Antibiotic exposure in infants could impair their responses to five important routine vaccines administered daily around the world, new research has found.
Flinders University Associate Professor Lynn says that results of preclinical modelling, and more research in clinical trials, could change the way children are given antibiotics and have significant implications for vaccination programs.

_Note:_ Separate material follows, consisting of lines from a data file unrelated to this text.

(** ** What a generation touches *)

Lemma artifactName_length idx name ext :
  (5 <= String.length (artifactName idx name ext))%nat.
Proof.
  unfold artifactName. rewrite !app_length, padStart0_length. simpl. lia.
Qed.

Lemma out_below outDir file : below outDir (pathJoin outDir file) = true.
Proof.
  unfold below, pathJoin. apply prefix_iff. exists file.
  rewrite app_assoc. reflexivity.
Qed.

Lemma tmp_below outDir file :
  (4 <= String.length file)%nat -> below outDir (jpgToPng (pathJoin outDir file)) = true.
Proof.
  intros Hlen. unfold below, pathJoin. apply prefix_iff.
  exists (jpgToPng file).
  rewrite jpgToPng_app by (rewrite app_length; simpl; lia).
  rewrite app_assoc. reflexivity.
Qed.

Ltac run_generateOne :=
  unfold generateOne, composeImageWithText, writeFile, unlinkSync, readFile,
    ioBind, ioSome, ioGuard, ioModify, ioRet, ioThrow;
  repeat match goal with
    | |- context [match nameAt ?l ?i with _ => _ end] => destruct (nameAt l i) eqn:?
    | |- context [if String.eqb ?e "png" then _ else _] => destruct (String.eqb e "png") eqn:?
    | |- context [match sharpMeta ?L ?m with _ => _ end] => destruct (sharpMeta L m) eqn:?
    | |- context [if compositeOk ?L ?m ?v then _ else _] =>
        destruct (compositeOk L m v) eqn:?
    | |- context [if writeOk ?L ?p then _ else _] => destruct (writeOk L p) eqn:?
    | |- context [if jpegOk ?L ?p then _ else _] => destruct (jpegOk L p) eqn:?
    | |- context [if unlinkOk ?L ?p then _ else _] => destruct (unlinkOk L p) eqn:?
    | |- context [<[?p := ?n]> ?d !! ?p] => rewrite (lookup_insert_eq d p n)
    | _ => progress cbn [fst snd]
    end.

Lemma generateOne_touches L sess m outDir ext st idx :
  touchesOnly (below outDir) (generateOne L sess m outDir ext st idx).
Proof.
  intros d k Hk.
  assert (Hout : forall name, pathJoin outDir (artifactName idx name ext) <> k).
  { intros name E. rewrite <- E, out_below in Hk. discriminate Hk. }
  assert (Htmp : forall name, jpgToPng (pathJoin outDir (artifactName idx name ext)) <> k).
  { intros name E. rewrite <- E, tmp_below in Hk; [discriminate Hk|].
    pose proof (artifactName_length idx name ext). lia. }
  run_generateOne; simpl;
    rewrite ?lookup_delete_ne, ?lookup_insert_ne by auto; reflexivity.
Qed.

Lemma forEach_touches {A} P (body : A -> io unit) l :
  (forall a, touchesOnly P (body a)) -> touchesOnly P (forEach body l).
Proof.
  intros Hb. induction l as [|a l IH]; intros d k Hk; [reflexivity|].
  simpl. unfold ioBind. pose proof (Hb a d k Hk) as Ha.
  destruct (body a d) as [d' [[]|]]; simpl in *; [|exact Ha].
  rewrite (IH d' k Hk). exact Ha.
Qed.

Lemma mkdirOne_keeps d p k n : d !! k = Some n -> mkdirOne d p !! k = Some n.
Proof.
  intros H. unfold mkdirOne. destruct (d !! p) eqn:E; [exact H|].
  rewrite lookup_insert_ne; [exact H|]. intros ->. rewrite H in E. discriminate E.
Qed.

Lemma mkdirs_keep l d k n : d !! k = Some n -> foldl mkdirOne d l !! k = Some n.
Proof.
  revert d. induction l as [|p l IH]; intros d H; [exact H|].
  simpl. apply IH, mkdirOne_keeps, H.
Qed.

Lemma ensureDir_keeps d p k n : d !! k = Some n -> ensureDir d p !! k = Some n.
Proof.
  intros H. unfold ensureDir. destruct (existsSync d p); [exact H|].
  apply mkdirs_keep, H.
Qed.

Lemma below_under sessDir k : below (pathJoin sessDir "all") k = true -> under sessDir k = true.
Proof.
  unfold below, pathJoin. rewrite prefix_iff, under_iff. intros [c ->]. right.
  exists ("all/" +:+ c). rewrite !app_assoc. reflexivity.
Qed.

Lemma zip_under sessDir : under sessDir (pathJoin sessDir "invitations.zip") = true.
Proof. apply under_iff. right. exists "invitations.zip". reflexivity. Qed.

(** What a successful generation went through. *)
Lemma generate_success L req s s1 url processed offset total :
  generateHandler L req s = (s1, GenerateJson url processed offset total) ->
  let sessDir := pathJoin (workDir L) (gSessionId req) in
  let outDir := pathJoin sessDir "all" in
  let zipPath := pathJoin sessDir "invitations.zip" in
  exists sess m d2,
    sessions s !! gSessionId req = Some sess /\
    usableModel sess = Some m /\
    forEach (generateOne L sess m outDir (outputExt (gFormat req)) (gStyle req))
            (windowIndices (Z.of_nat (length (names sess))) (gOffset req) (gLimit req))
            (ensureDir (disk s) outDir) = (d2, Some tt) /\
    s1 = {| sessions := <[gSessionId req := pushCleanup sess sessDir]> (sessions s);
            disk := <[zipPath := File (Zip 9 (archiveEntries d2 outDir))]> d2 |} /\
    processed = roundDouble
                  (endExclusive (Z.of_nat (length (names sess))) (windowStart (gOffset req))
                     (batchSize (gLimit req)) - windowStart (gOffset req)) /\
    offset = windowStart (gOffset req) /\
    total = Z.of_nat (length (names sess)).
Proof.
  intros H sessDir outDir zipPath. unfold generateHandler in H.
  fold sessDir outDir zipPath in H.
  destruct (sessions s !! gSessionId req) as [sess|] eqn:Hs; [|discriminate].
  destruct (usableModel sess) as [m|] eqn:Hm; [|discriminate].
  destruct (loopTurns _ _) as [turns|] eqn:Hturns; [|discriminate H].
  change (ioBind (ioSome (Some turns)) ?k) with (k turns) in H. cbv beta in H.
  unfold ioBind in H.
  destruct (forEach _ _ (ensureDir (disk s) outDir)) as [d2 [[]|]] eqn:Hloop;
    [|discriminate H].
  unfold zipDirectory, ioBind, ioGuard in H.
  destruct (zipOk L zipPath); [|discriminate H]. simpl in H.
  injection H as <- _ <- <- <-. exists sess, m, d2.
  unfold windowIndices. rewrite Hturns.
  repeat split; assumption || reflexivity.
Qed.

(** X12: a generation request, whether it succeeds or fails, leaves every
    other session's entry as it was and leaves in place, with what it held,
    every path of the disk that is not the session's work directory or below
    it. *)
Theorem generate_isolated (L : libs) (req : generateRequest) (s : server) :
  let s' := (generateHandler L req s).1 in
  let sessDir := pathJoin (workDir L) (gSessionId req) in
  (forall id', id' <> gSessionId req -> sessions s' !! id' = sessions s !! id') /\
  (forall k n, under sessDir k = false -> disk s !! k = Some n -> disk s' !! k = Some n).
Proof.
  intros s' sessDir. subst s'. unfold generateHandler. fold sessDir.
  destruct (sessions s !! gSessionId req) as [sess|]; [|split; auto].
  destruct (usableModel sess) as [m|]; [|split; auto].
  set (outDir := pathJoin sessDir "all"). set (zipPath := pathJoin sessDir "invitations.zip").
  destruct (loopTurns _ _) as [turns|].
  2: { split; [reflexivity|]. intros k n Hk Hn. apply ensureDir_keeps, Hn. }
  change (ioBind (ioSome (Some turns)) ?k) with (k turns). cbv beta.
  set (loop := forEach _ _).
  assert (Hframe : forall k n, under sessDir k = false -> disk s !! k = Some n ->
            forall d r, ioBind loop (fun _ => zipDirectory L outDir zipPath)
                          (ensureDir (disk s) outDir) = (d, r) -> d !! k = Some n).
  { intros k n Hk Hn d r Hrun.
    assert (Hb : below outDir k = false).
    { destruct (below outDir k) eqn:E; [|reflexivity].
      apply below_under in E. congruence. }
    assert (Hz : zipPath <> k).
    { intros <-. unfold zipPath in Hk. rewrite zip_under in Hk. discriminate Hk. }
    pose proof (forEach_touches (below outDir) _ turns
                  (generateOne_touches L sess m outDir (outputExt (gFormat req)) (gStyle req))
                  (ensureDir (disk s) outDir) k Hb) as Hloop.
    fold loop in Hloop. unfold ioBind in Hrun.
    destruct (loop (ensureDir (disk s) outDir)) as [d2 [[]|]]; simpl in Hloop.
    - unfold zipDirectory, ioBind, ioGuard in Hrun.
      destruct (zipOk L zipPath); simpl in Hrun; injection Hrun as <- _.
      + rewrite lookup_insert_ne by exact Hz. rewrite Hloop. apply ensureDir_keeps, Hn.
      + rewrite Hloop. apply ensureDir_keeps, Hn.
    - injection Hrun as <- _. rewrite Hloop. apply ensureDir_keeps, Hn. }
  destruct (ioBind loop _ (ensureDir (disk s) outDir)) as [d [[]|]] eqn:Hrun; simpl.
  - split; [intros id' Hne; apply lookup_insert_ne; congruence|].
    intros k n Hk Hn. exact (Hframe k n Hk Hn d _ eq_refl).
  - split; [reflexivity|]. intros k n Hk Hn. exact (Hframe k n Hk Hn d _ eq_refl).
Qed.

“The research findings are very important because by one year of age, 50 per cent of infants in Australia will be exposed to antibiotics, and this is the period of life that many of these vaccines are administered,” he says.
“It appears that antibiotics in the first year of life change the way the body builds immunity – and responds to vaccination,” says Associate Professor Lynn, who leads the European Molecular Biology Laboratory (EMBL) Australia biomedical informatics group at the Infection and Immunity theme at the South Australian Health and Medical Research Institute (SAHMRI) in Adelaide.
“We have showed that the bacteria in the gut (the microbiome) are important in shaping the strength of the infant immune system,” Associate Professor Lynn says.
“Our findings could have significant implications for vaccination programs globally.”
Published in Cell Host & Microbe today, a research team led by Associate Professor David Lynn, EMBL Australia Group Leader and Flinders University College of Medicine and Public Health reseacher, found that the use of antibiotics in early life (in preclinical animal models) leads to impaired immune responses to five vaccinations routinely given to infants worldwide, including vaccines against meningitis, pneumonia, tuberculosis and whooping cough.
Vaccinations come second only to clean water as the most effective frontline strategies available for preventing infectious diseases. They work by supporting the immune system in producing antibodies against diseases. Antibody-mediated responses play a critical role in vaccine-enabled immunity.
However, for reasons that are poorly understood, these responses vary significantly between individuals.
However, Associate Professor Lynn says the findings support the need to strengthen and repair the healthy gut bugs by replacing them with transplants, prebiotics and probiotics, in food and suitable medications.
In mice, restoring a healthy gut microbiome after antibiotic exposure rescued the impaired vaccine responses.
The team has started a clinical study at the Women’s and Children’s Hospital in Adelaide to identify whether this phenomenon also happens in human infants, and to explore how the healthy gut microbiome influences the effectiveness of vaccination.
EMBL Australia offers powerful new enabling tools such as bioinformatics and systems biology in Australia life science research projects, infrastructure and training programs.
The secretary of the Australasian Virology Society, Flinders University Associate Professor Peter Speck, congratulated the researchers’ work on “emphasising the critical role of the gut microbiome in developing the immune system”.
“In view of the importance of vaccination in maintaining health in society, this is yet another reason why antibiotics should be administered judiciously,” according to Associate Professor Speck, from the College of Science and Engineering at Flinders.
“Antibiotic stewardship is clearly of great value, especially in the neonatal setting,” he says.